L’attenzione al linguaggio, infine. Più volte è risuonato, anche in chat, il richiamo ad usare un linguaggio sessuato. Rigore anche nelle metafore, come Rosanna Pesenti: “preferisco mettere nel piatto” le proposte, piuttosto che “metterle in campo” e rigore serve anche nel distinguere: le donne sono credibili e da loro non bisogna dividersi, anzi, il femminismo, che è soggetto politico, deve fare da sponda alle donne.

Fare da sponda è cosa diversa dal rappresentare le donne, è più rispettoso delle diversità, meno falsamente universalistico e più pragmatico.

È a queste condizioni che il movimento può riprendere, nel 21° secolo, la sua marcia, come ha detto Sandra Macci: un’Europa finalmente a trazione femminile ha messo a disposizione dei soldi, il tema non è solo che cosa fare, ma come fare le cose.

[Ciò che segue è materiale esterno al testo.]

Lemma leb_rank x y :
  (x <=? y) = true <->
  isnan x = false /\ isnan y = false /\
  (lex_lt (frank x) (frank y) \/ lex_eq (frank x) (frank y)).
Proof.
  rewrite leb_spec. unfold SFleb, frank.
  destruct (isnan x) eqn:Ex; [rewrite compare_nan by auto; intuition congruence|].
  destruct (isnan y) eqn:Ey; [rewrite compare_nan by auto; intuition congruence|].
  apply isnan_spec in Ex, Ey.
  destruct (SFcompare_rank _ _ Ex Ey) as (H1 & H2 & H3).
  destruct (SFcompare (Prim2SF x) (Prim2SF y)) as [[]|] eqn:E.
  - split; auto. intros _. split; [reflexivity|split; [reflexivity|]].
    right. now apply H2.
  - split; auto. intros _. split; [reflexivity|split; [reflexivity|]].
    left. now apply H1.
  - assert (lex_lt (rank (Prim2SF y)) (rank (Prim2SF x))) as R by now apply H3.
    split; [discriminate|]. intros (_ & _ & [H|H]).
    + apply H1 in H. discriminate.
    + apply H2 in H. discriminate.
  - split; [discriminate|]. intros (_ & _ & [H|H]).
    + apply H1 in H. discriminate.
    + apply H2 in H. discriminate.
Qed.

(** Comparisons become statements on ranks, which [lia] settles. *)
Ltac to_ranks :=
  repeat match goal with
  | H : (_ <? _) = true |- _ => apply ltb_rank in H; destruct H as (? & ? & H)
  | H : (_ <=? _) = true |- _ => apply leb_rank in H; destruct H as (? & ? & H)
  | H : (_ =? _) = true |- _ => apply eqb_rank in H; destruct H as (? & ? & H)
  | H : (_ <? _) = false |- _ =>
      apply not_true_iff_false in H; rewrite ltb_rank in H
  | H : (_ <=? _) = false |- _ =>
      apply not_true_iff_false in H; rewrite leb_rank in H
  | H : (_ =? _) = false |- _ =>
      apply not_true_iff_false in H; rewrite eqb_rank in H
  | |- (_ <? _) = true => apply ltb_rank
  | |- (_ <=? _) = true => apply leb_rank
  | |- (_ =? _) = true => apply eqb_rank
  | |- (_ <? _) = false => apply not_true_iff_false; rewrite ltb_rank
  | |- (_ <=? _) = false => apply not_true_iff_false; rewrite leb_rank
  | |- (_ =? _) = false => apply not_true_iff_false; rewrite eqb_rank
  end.

Ltac ranks :=
  to_ranks;
  repeat match goal with
  | H : ~ (?A /\ ?B /\ ?P), HA : ?A, HB : ?B |- _ =>
      assert (~ P) by (intros ?; apply H; auto); clear H
  end;
  unfold lex_lt, lex_eq in *;
  repeat match goal with
  | |- context [frank ?x] =>
      let a := fresh "a" in let b := fresh "b" in let c := fresh "c" in
      destruct (frank x) as [[a b] c]
  | H : context [frank ?x] |- _ =>
      let a := fresh "a" in let b := fresh "b" in let c := fresh "c" in
      destruct (frank x) as [[a b] c]
  end;
  simpl in *;
  try (intuition (try congruence; try lia)).

Lemma leb_nonnan x y : (x <=? y) = true -> isnan x = false /\ isnan y = false.
Proof. intros H. ranks. Qed.

Lemma ltb_nonnan x y : (x <? y) = true -> isnan x = false /\ isnan y = false.
Proof. intros H. ranks. Qed.

Lemma leb_self x : isnan x = false -> (x <=? x) = true.
Proof. intros H. ranks. Qed.

Lemma leb_chain x y z :
  (x <=? y) = true -> (y <=? z) = true -> (x <=? z) = true.
Proof. intros H1 H2. ranks. Qed.

Lemma leb_ltb_trans x y z :
  (x <=? y) = true -> (y <? z) = true -> (x <? z) = true.
Proof. intros H1 H2. ranks. Qed.

Lemma ltb_leb_trans x y z :
  (x <? y) = true -> (y <=? z) = true -> (x <? z) = true.
Proof. intros H1 H2. ranks. Qed.

Lemma ltb_weaken x y : (x <? y) = true -> (x <=? y) = true.
Proof. intros H. ranks. Qed.

Lemma ltb_irrefl x : (x <? x) = false.
Proof. ranks. Qed.

Lemma leb_total x y :
  isnan x = false -> isnan y = false -> (x <=? y) = false -> (y <? x) = true.
Proof. intros Hx Hy H. ranks. Qed.

Lemma ltb_total x y :
  isnan x = false -> isnan y = false -> (x <? y) = false -> (y <=? x) = true.
Proof. intros Hx Hy H. ranks. Qed.

Lemma ltb_not_leb x y : (x <? y) = true -> (y <=? x) = false.
Proof. intros H. ranks. Qed.

Lemma leb_not_ltb x y : (x <=? y) = true -> (y <? x) = false.
Proof. intros H. ranks. Qed.

Lemma leb_antisym x y : (x <=? y) = true -> (y <=? x) = true -> (x =? y) = true.
Proof. intros H1 H2. ranks. Qed.

Lemma eqb_leb x y : (x =? y) = true -> (x <=? y) = true.
Proof. intros H. ranks. Qed.

Lemma eqb_leb_trans x y z :
  (x =? y) = true -> (y <=? z) = true -> (x <=? z) = true.
Proof. intros H1 H2. ranks. Qed.

Lemma eqb_sym x y : (x =? y) = true -> (y =? x) = true.
Proof. intros H. ranks. Qed.

Lemma eqb_ltb_l x y z : (x =? y) = true -> (x <? z) = (y <? z).
Proof.
  intros H. destruct (y <? z) eqn:E.
  - ranks.
  - ranks.
Qed.

Lemma eqb_false_cases x y :
  isnan x = false -> isnan y = false -> (x =? y) = false ->
  (x <? y) = true \/ (y <? x) = true.
Proof.
  intros Hx Hy H. destruct (x <? y) eqn:E; auto. right. ranks.
Qed.

(** ** Products with the booleans *)

Lemma SFmul_comm x y : SFmul prec emax x y = SFmul prec emax y x.
Proof.
  destruct x as [sx|sx| |sx mx ex], y as [sy|sy| |sy my ey]; simpl;
    try reflexivity; try (now rewrite xorb_comm).
  now rewrite xorb_comm, Pos.mul_comm, Z.add_comm.
Qed.

Lemma mul_comm x y : x * y = y * x.
Proof.
  apply Prim2SF_inj. rewrite !mul_spec. apply SFmul_comm.
Qed.

Lemma mul_one_r x : x * 1 = x.
Proof. rewrite mul_comm. apply Binary64.mul_one. Qed.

Ad esempio, non basta solo una legge sulla parità salariale, pure importante, ma serve agire nella contrattazione.

Serve portare a casa un risultato, ha detto Tatiana Cazzaniga, così come in Umbria la mobilitazione in pieno Covid-19 ha ottenuto di cancellare la norma vessatoria sulla RU 486 che imponeva il ricovero di tre giorni per utilizzarla.

Le donne “hanno voglia di lottare”, questa l’illuminante conclusione di Elena Gatti: in UK, come dovunque, soprattutto nel mondo della scuola, le donne, e in particolare le giovani insegnanti, subiscono discriminazioni, ma ci sono politiche e progetti che possono essere scambiati e messi a frutto.

Costante, insomma, nel corso del lungo incontro, è stato il richiamo agli obiettivi e ai risultati: serve contare per conseguirli, mettersi insieme senza sacrificare le differenze ma con generosità.

Le prossime tappe del percorso appena iniziato sono state annunciate nel corso del meeting: approfondire le proposte nei laboratori tematici e in due giornate di approfondimento seminariale, da tenere alla Casa, come ha proposto Maura Cossutta, infine, preparare una grande manifestazione nazionale per ottobre.

Nei prossimi giorni sarà pubblicata su YouTube la registrazione del meeting Zoom, annunciano sul loro sito Fb le promotrici di “Dalla stessa parte”.